_What the task requires_: Tally the lines in the data below in which the word "FailReset" occurs, then give only the total.

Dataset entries

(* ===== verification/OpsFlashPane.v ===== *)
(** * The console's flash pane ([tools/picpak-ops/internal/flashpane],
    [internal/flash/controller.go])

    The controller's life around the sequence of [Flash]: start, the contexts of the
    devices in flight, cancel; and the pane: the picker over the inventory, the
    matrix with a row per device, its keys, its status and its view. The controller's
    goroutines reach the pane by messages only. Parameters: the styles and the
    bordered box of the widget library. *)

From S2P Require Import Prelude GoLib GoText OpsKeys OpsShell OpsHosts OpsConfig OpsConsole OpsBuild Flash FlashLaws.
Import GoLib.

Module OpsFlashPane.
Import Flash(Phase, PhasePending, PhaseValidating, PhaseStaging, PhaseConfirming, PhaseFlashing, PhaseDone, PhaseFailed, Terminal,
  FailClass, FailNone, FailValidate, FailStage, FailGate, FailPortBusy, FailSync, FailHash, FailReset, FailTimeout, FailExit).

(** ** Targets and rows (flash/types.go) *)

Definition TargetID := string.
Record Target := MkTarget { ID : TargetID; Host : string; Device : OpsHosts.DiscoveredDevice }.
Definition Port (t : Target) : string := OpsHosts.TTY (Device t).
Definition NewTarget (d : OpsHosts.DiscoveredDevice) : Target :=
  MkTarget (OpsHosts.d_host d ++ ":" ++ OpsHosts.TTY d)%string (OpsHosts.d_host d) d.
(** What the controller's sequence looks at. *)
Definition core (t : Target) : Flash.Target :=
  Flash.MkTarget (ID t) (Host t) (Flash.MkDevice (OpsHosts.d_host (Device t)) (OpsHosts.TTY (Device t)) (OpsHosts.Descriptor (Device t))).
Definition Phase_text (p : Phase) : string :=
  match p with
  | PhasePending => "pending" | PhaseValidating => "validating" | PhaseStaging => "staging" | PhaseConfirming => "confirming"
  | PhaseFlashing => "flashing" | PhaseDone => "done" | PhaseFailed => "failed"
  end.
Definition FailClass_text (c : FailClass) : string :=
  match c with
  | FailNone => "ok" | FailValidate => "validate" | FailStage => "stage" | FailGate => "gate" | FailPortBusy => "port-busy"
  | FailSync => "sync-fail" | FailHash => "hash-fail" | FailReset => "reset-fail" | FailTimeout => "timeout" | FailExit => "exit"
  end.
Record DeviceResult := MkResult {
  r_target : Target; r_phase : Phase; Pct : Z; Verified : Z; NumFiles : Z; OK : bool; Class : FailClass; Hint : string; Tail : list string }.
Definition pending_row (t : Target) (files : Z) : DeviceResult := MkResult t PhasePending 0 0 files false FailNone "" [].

_Expected answer_: 2